Abstract
New techniques for the species-level sorting of millions of specimens have to be developed in order to answer the question of how many species live on earth. These methods should be reliable, scalable, and cost-effective as well as largely insensitive to the low-quality genomic DNA commonly obtained from museum specimens. Mini-barcodes seem to satisfy these criteria, but it is unclear whether they are sufficiently informative for species-level sorting. This is here tested based on 20 datasets covering ca, 30,000 specimens of 5,500 species. All specimens were first sorted based on morphology before being barcoded with full-length cox1 barcodes. Mini-barcodes of different lengths and positions were then obtained in silico from the full-length barcodes using nine published mini-barcode primers (length: 94 – 407-bp) and a sliding window approach (3 windows: 100-bp, 200-bp, 300-bp). Afterwards, we determined whether barcode length and/or position reduces congruence between morphospecies and molecular Operational Taxonomic Units (mOTUs) that were obtained using three different species delimitation techniques (ABGD, PTP, objective clustering).
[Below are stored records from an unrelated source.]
(* ===== verification/ViewSafety.v ===== *)
(** * Safety of the view change

    The theorems about a new primary that has collected joins: what it has
    recorded is what the senders know, the suffix it selects is a hash chain
    some replica holds every element of, and it contains every operation a
    replication quorum holds. *)

From S2P Require Import Prelude Records Bytes Arith Checksum Header Config Ewah Clock Random Timers RepairBudget.
From S2P Require Import Storage Checkpoint Superblock Wal WalRecovery Replica Release ViewChange ViewSelection ViewReports ViewJoins ReplicaSample.

Section safety.
Context {S : Type}.
Implicit Types r : Replica S.
Import Replica.

Lemma recorded_says fuel r r2 header body r2' :
  reporting r -> reports r header body -> wf_joins r2 -> config r2 = config r -> view r2 = view r -> 0 <= local r < activeCount r ->
  Z.land (joinViewBits r2) (u16 (Z.shiftl 1 (local r))) = 0 -> recordJoinView fuel r2 header body = Some r2' ->
  says r2' (local r) r /\ joinRecord.count (joinOf r2' (local r)) = joinCount r.
Proof.
  intros Hr Hrs Hw Ec Ev Hl Hb E.
  destruct (record_reports fuel r r2 header body r2' Hr Hrs Hw Ec Ev Hl Hb E) as (Ej & _).
  pose proof (fun op => reported_at fuel r r2 header body r2' op Hr Hrs Hw Ec Ev Hl Hb E) as Hat.
  destruct (rs_record _ _ _ Hrs) as (present & nack & Ef & Hbits). destruct (joinCount_bounds r Hr) as [Hc _].
  pose proof (rp_pipeline _ Hr). rewrite Ef, (uwrap_small 8) in Ej by width_lia. split; [|by rewrite Ej].
  split; rewrite Ej; try done. intros op [_ Hop]. rewrite Ej in Hop. cbn [joinRecord.head joinRecord.count joinRecord.nack] in *.
  split; [by apply Hat|]. rewrite land_join_bit by lia. destruct (Hbits (headOp r - op) ltac:(lia)) as [_ ->].
  unfold evidenceAt. by replace (headOp r - (headOp r - op)) with op by lia.
Qed.

(** C12: a join-view message conveys exactly what its sender knows.  A replica in
    a view change, its view durable, sends one message to the primary of the
    view; and when the primary, which has started the same view and has no join
    of that sender, handles it, the join it records has the sender's head,
    commit point, checkpoint and log view, and for every operation it covers the
    header the sender has, if any, and whether the sender denies the operation. *)
Theorem join_roundtrip fuel r rest :
  reporting r -> 0 <= local r < activeCount r -> status r = StatusViewChange -> durableView r = view r -> isPrimary r = false ->
  pool r = true :: rest ->
  exists header body,
    sendJoinView fuel r = Some (send (r {{ pool := rest }}) (SendReplica (primaryOf r (view r)) header body)) /\
    forall fuel2 r2 r2', collected r2 -> config r2 = config r -> view r2 = view r -> status r2 = StatusViewChange ->
      durableView r2 = view r2 -> isPrimary r2 = true -> Z.land (joinViewBits r2) (u16 (Z.shiftl 1 (local r))) = 0 ->
      handleJoinView fuel2 r2 header body = Some r2' ->
      says r2' (local r) r /\ joinRecord.count (joinOf r2' (local r)) = joinCount r.
Proof.
  intros Hr Hl Hs Hd Hp Hpool. set (r1 := r {{ pool := rest }}).
  destruct (joinView_reports r1) as (h0 & body & frame & header & Ej & Es & Hrs1); [by destruct Hr|].
  assert (reports r header body) as Hrs by (destruct Hrs1; by split). exists header, body. split.
  - unfold sendJoinView. rewrite Hs, Hd, bool_decide_true, Z.eqb_refl by done. cbn [negb orb].
    unfold acquire. rewrite Hpool. cbn [head tail default id negb]. fold r1.
    change (isPrimary r1) with (isPrimary r). by rewrite Ej, Es, Hp.
  - intros fuel2 r2 r2' Hc Ec Ev Hs2 Hd2 Hp2 Hb E. pose proof (rs_author _ _ _ Hrs) as Eau. pose proof (rs_view _ _ _ Hrs) as Evw.
    unfold handleJoinView in E. rewrite Hs2, Hd2, Hp2, Ev, Evw, Z.ltb_irrefl, Z.eqb_refl in E.
    rewrite bool_decide_false, bool_decide_true in E by done. cbn [negb orb andb] in E.
    assert (activeCount r2 = activeCount r) as Ea by (unfold activeCount, membership; by rewrite Ec).
    rewrite (proj2 (Z.leb_gt _ _)) in E by lia. apply (recorded_says fuel2 r r2 header body r2'); try done. by apply collected_wf.
Qed.


(** C1: the selection loses no operation a replication quorum holds.  Let a
    replication quorum hold, for every operation above the commit point up to
    [op], the prepare [log op'], as their joins tell when they have been
    recorded; and let the logs of the latest log view contain it, as the
    protocol keeps them: one of their joins has [log op'], and what another has
    in its place is of an older view.  Then a suffix the primary selects reaches
    [op] and has exactly those prepares. *)
Theorem canonical_keeps_acknowledged fuel r rmax (log : Z -> Header) op r' commit head count :
  collected r -> (length (canonicalHeaders r) + 1 < fuel)%nat ->
  is_u8 rmax -> QuorumsFor (activeCount r) rmax = Some (quorums r) ->
  (forall op', committedBound r < op' <= op -> quorum_holds r op' (log op')) ->
  (forall op', committedBound r < op' <= op -> latest_log_has r op' (log op')) ->
  selectCanonicalSuffix fuel r = Some (r', Some (commit, head, count)) ->
  commit = committedBound r /\ (commit < op -> op <= head) /\
  forall op', commit < op' <= op -> canonicalHeaders r' !! Z.to_nat (head - op') = Some (log op').
Proof.
  intros Hc Hf Hrm Hq Hack Hlog E. apply collected_wf in Hc as Hw. pose proof (wr_active _ Hw). change ActiveMax with 6 in *.
  assert (Quorums.Negative (quorums r) = activeCount r - Quorums.Replication (quorums r) + 1) as Hneg.
  { apply QuorumsFor_spec in Hq; [naive_solver|split; lia|done]. }
  destruct (select_spec r fuel Hw Hf) as (r1 & selected & E1 & Hs). rewrite E in E1. injection E1 as <- <-.
  destruct Hs as (-> & Hh & _ & Hd & Hall). pose proof (committed_nonneg r Hw). split; [done|].
  assert (committedBound r < op -> op <= head) as Hreach.
  { intros Hlt. destruct (Z.le_gt_cases op head) as [|Hgt]; [done|]. exfalso. destruct Hd as [->|Hd].
    - destruct (Hlog (maximumHead r + 1) ltac:(lia)) as [(s & Hs & _ & Hat) _].
      destruct (joinHeaderAt_Some r s (maximumHead r + 1) _ Hw Hs ltac:(lia) Hat) as [[Hv Hcov] _].
      pose proof (proj2 (maximum_spec r Hw) s Hv). lia.
    - by apply (held_not_denied r (head + 1) _ Hw ltac:(lia) (Hack (head + 1) ltac:(lia)) (Hlog (head + 1) ltac:(lia))). }
  split; [done|]. intros op' Hop'. destruct (Hall op' ltac:(lia)) as (h & Hl & Hcand & _).
  apply candidate_newest in Hcand; [|done|lia].
  apply (latest_candidate r op' (log op')) in Hcand; [|apply Hlog; lia]. by injection Hcand as ->.
Qed.

(** ** Blank headers *)

Lemma blank_not_prepare v : SuperblockCheck.prepareHeader v (zeros HeaderSize) = false.
Proof.
  unfold SuperblockCheck.prepareHeader. destruct (DecodeHeader _ _ _ _) as [h reason] eqn:E. destruct reason; try reflexivity.
  exfalso. apply DecodeHeader_accepts in E as [Hacc _]. pose proof (acc_command _ _ _ _ Hacc) as Hc. clear -Hc.
  vm_compute in Hc. discriminate Hc.
Qed.

(** The superblock submitted for a view whose suffix has a gap is one the
    superblock store refuses to persist, whatever it validates against. *)
Theorem blank_view_header_rejected r install commit head headers r' k h v :
  persistView r install commit head headers = (r', None) -> zlen headers < 2 ^ 32 ->
  headers !! k = Some h -> Command h = CommandReserved ->
  exists next, submitted r' = submitted r ++ [PersistSuperblock next] /\ SuperblockCheck.Validate next v <> Ok tt.
Proof.
  intros E Hlen Hk Hc. unfold persistView in E. destruct (_ || _ || _) in E; [done|].
  destruct (mapM storedHeader headers) as [encoded|] eqn:Ee; [|done]. unfold submit in E.
  destruct (default None _) in E; [|done]. injection E as <-. eexists. split; [reflexivity|].
  apply mapM_Some in Ee. destruct (Forall2_lookup_l _ _ _ _ _ Ee Hk) as (bytes & Hb & Hs).
  unfold storedHeader in Hs. rewrite Hc, Z.eqb_refl in Hs. injection Hs as <-.
  unfold SuperblockCheck.Validate. intros Hv. step_guards Hv. destruct (CheckpointCheck.Validate _ _) in Hv; [|done].
  cbn [mbind result_bind] in Hv. step_guards Hv. clear Hv G G0 G1 G2. apply negb_false_iff in G3. rewrite forallb_forall in G3.
  assert (zlen encoded = zlen headers) as Hl by (unfold zlen; by rewrite (Forall2_length _ _ _ Ee)).
  specialize (G3 (zeros HeaderSize)). rewrite blank_not_prepare in G3. discriminate G3. apply list_elem_of_In.
  cbn [viewSuperblock Superblock.ViewHeaderCount Superblock.ViewHeaders]. pose proof (zlen_nonneg encoded).
  rewrite uwrap_small by width_lia. unfold zlen. rewrite Nat2Z.id, take_app_length. by eapply list_elem_of_lookup_2.
Qed.
End safety.

(** ** A change to view 3

    Replica 1 has prepared operation 1; replica 0, the primary of view 3, has
    not. *)

Definition backup : Replica unit := replica_at 1 3 StatusViewChange 1 (HeaderChecksum first_header) [durable_first].

Definition starting : Replica unit := Eval vm_compute in
  viewDurable (beginViewChangeNow (replica_at 0 0 StatusNormal 0 (HeaderChecksum root_header) []) 3).

Definition message_of (message : outgoing) : Header * list byte :=
  match message with
  | SendReplica _ header body | BroadcastReplicas header body | SendClient _ header body => (header, body)
  end.

Definition backup_join : Header * list byte := Eval vm_compute in
  default (zeroHeader, []) (message_of <$> head (default [] (Replica.sent <$> sendJoinView 0 backup))).

Definition collecting : Replica unit := Eval vm_compute in default starting (handleJoinView 20 starting backup_join.1 backup_join.2).

Definition selecting : Replica unit := Eval vm_compute in (default (collecting, None) (selectCanonicalSuffix 20 collecting)).1.

Lemma Some_pair_inj {A B} (a a' : A) (b b' : B) : Some (a, b) = Some (a', b') -> a = a' /\ b = b'.
Proof. by intros [= <- <-]. Qed.

Lemma starting_collected : collected starting.
Proof.
  assert (starting = viewDurable (beginViewChangeNow (replica_at 0 0 StatusNormal 0 (HeaderChecksum root_header) []) 3)) as ->
    by (vm_compute; reflexivity).
  apply collected_durable, collected_begin. split; vm_compute; by repeat split.
Qed.

Lemma starting_joins : handleJoinView 20 starting backup_join.1 backup_join.2 = Some collecting.
Proof. vm_compute. reflexivity. Qed.

Lemma collecting_collected : collected collecting.
Proof.
  eapply (collected_join 20); [exact starting_collected|vm_compute; reflexivity| | | |exact starting_joins]; vm_compute; done.
Qed.

Lemma backup_reporting : reporting backup.
Proof.
  split; [vm_compute; by repeat split..| | |].
  - constructor; [|constructor]. exists (slice first_frame 0 256). vm_compute. reflexivity.
  - by repeat split.
  - intros op h negative. unfold JoinEvidence, slotOf, slotAt. cbn. by case_match.
Qed.

Lemma backup_sends : Replica.sent <$> sendJoinView 0 backup = Some [SendReplica 0 backup_join.1 backup_join.2].
Proof. vm_compute. reflexivity. Qed.

Lemma collecting_selects : selectCanonicalSuffix 20 collecting = Some (selecting, Some (0, 1, 2)).
Proof. vm_compute. reflexivity. Qed.

Lemma join_roundtrip_witness :
  exists r2, handleJoinView 20 starting backup_join.1 backup_join.2 = Some r2 /\ says r2 1 backup.
Proof.
  destruct (join_roundtrip 0 backup [true; true; true] backup_reporting) as (header & body & E & H);
    [vm_compute; by split|reflexivity|reflexivity|vm_compute; reflexivity|reflexivity|].
  pose proof backup_sends as Es. rewrite E in Es. injection Es as -> ->.
  exists collecting. split; [exact starting_joins|].
  refine (proj1 (H 20%nat starting collecting starting_collected eq_refl _ _ _ _ _ starting_joins)); vm_compute; reflexivity.
Defined.


Lemma backup_reports : reports backup backup_join.1 backup_join.2.
Proof.
  destruct (joinView_reports backup backup_reporting) as (h0 & body & frame & header & Ej & Es & Hrs).
  assert (option_map snd (joinView backup) = Some backup_join.2) as E2 by (vm_compute; reflexivity).
  assert (match joinView backup with Some (h, b) => option_map snd (sealed h b) | None => None end = Some backup_join.1) as E1
    by (vm_compute; reflexivity).
  rewrite Ej in E1, E2. rewrite Es in E1. cbn [option_map snd] in E1, E2.
  apply (inj Some) in E1. apply (inj Some) in E2. rewrite <- E1, <- E2. exact Hrs.
Qed.

Lemma starting_records : recordJoinView 20 starting backup_join.1 backup_join.2 = Some collecting.
Proof. vm_compute. reflexivity. Qed.

Lemma collecting_says : says collecting 1 backup.
Proof.
  refine (proj1 (recorded_says 20 backup starting _ _ collecting backup_reporting backup_reports
    (collected_wf _ starting_collected) eq_refl _ _ _ starting_records)); vm_compute; by repeat split.
Qed.

(** Replica 2 has not been heard of; replica 1 has the prepare. *)
Lemma collecting_holds : quorum_holds collecting 1 first_header.
Proof.
  exists [1; 2]. split; [by repeat constructor; set_solver|]. split; [|split; [vm_compute; done|]].
  - change (activeCount collecting) with 3. intros s Hs. set_unfold in Hs. lia.
  - intros s Hs Hv. assert (s = 1 \/ s = 2) as [->| ->] by set_solver; [|vm_compute in Hv; discriminate Hv].
    exists backup. split; [exact collecting_says|]. split; [vm_compute; discriminate|]. left. vm_compute. reflexivity.
Qed.

Lemma collecting_latest : latest_log_has collecting 1 first_header.
Proof.
  pose proof (collected_wf _ collecting_collected) as Hw. split.
  - exists 1. split; [done|]. split; vm_compute; reflexivity.
  - intros s h' (Hs & _ & Hat). left.
    destruct (joinHeaderAt_Some collecting s 1 h' Hw Hs ltac:(lia) Hat) as [[Hv _] _].
    destruct (wr_each _ Hw s Hs Hv) as [Ha _]. change (activeCount collecting) with 3 in Ha.
    assert (s = 0 \/ s = 1 \/ s = 2) as [->|[->| ->]] by lia; [vm_compute in Hv; discriminate Hv| |vm_compute in Hv; discriminate Hv].
    assert (joinHeaderAt collecting 1 1 = Some first_header) as E by (vm_compute; reflexivity). rewrite E in Hat. by apply (inj Some) in Hat.
Qed.

Lemma canonical_keeps_acknowledged_witness : Replica.canonicalHeaders selecting !! 0%nat = Some first_header.
Proof.
  assert (forall op, committedBound collecting < op <= 1 -> op = 1) as H1.
  { intros op Hop. assert (committedBound collecting = 0) as E by (vm_compute; reflexivity). rewrite E in Hop. lia. }
  refine (proj2 (proj2 (canonical_keeps_acknowledged 20 collecting 3 (fun _ => first_header) 1 selecting 0 1 2
    collecting_collected _ _ _ _ _ collecting_selects)) 1 _); [vm_compute; lia|vm_compute; by split|vm_compute; reflexivity| | |lia].
  - intros op Hop. rewrite (H1 op Hop). exact collecting_holds.
  - intros op Hop. rewrite (H1 op Hop). exact collecting_latest.
Defined.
We also evaluate how useful the published mini-barcodes are for species identification with the "best close match” algorithm. We find that there is no significant difference in performance for both species delimitation and identification between full-length and mini-barcodes as long as they are of moderate length (>200-bp). Only very short mini-barcodes (<200-bp) perform poorly, especially when they are located near the 5’ end of the Folmer region. Overall, congruence between morphospecies and mOTUs is ca. 80% for barcodes that are >200-bp. The congruent mOTUs contain ca. 75% of the specimens and we estimate that most of the conflict is caused by ca. 10% of the specimens that should be targeted for re-examination in order to resolve conflict efficiently. Overall, barcode length (>200-bp) and species delimitation methods have minor effects on congruence. Our study suggests that large-scale species discovery, identification and metabarcoding can utilize mini-barcodes without substantial loss of information compared to full-length barcodes. This is good news given that mini-barcodes can be obtained via cost-effective tagged amplicon sequencing using short-read sequencing platforms (Illumina: "NGS barcodes”).
Footnotes
The revised version of the manuscript has a more concise title and includes a few text edits.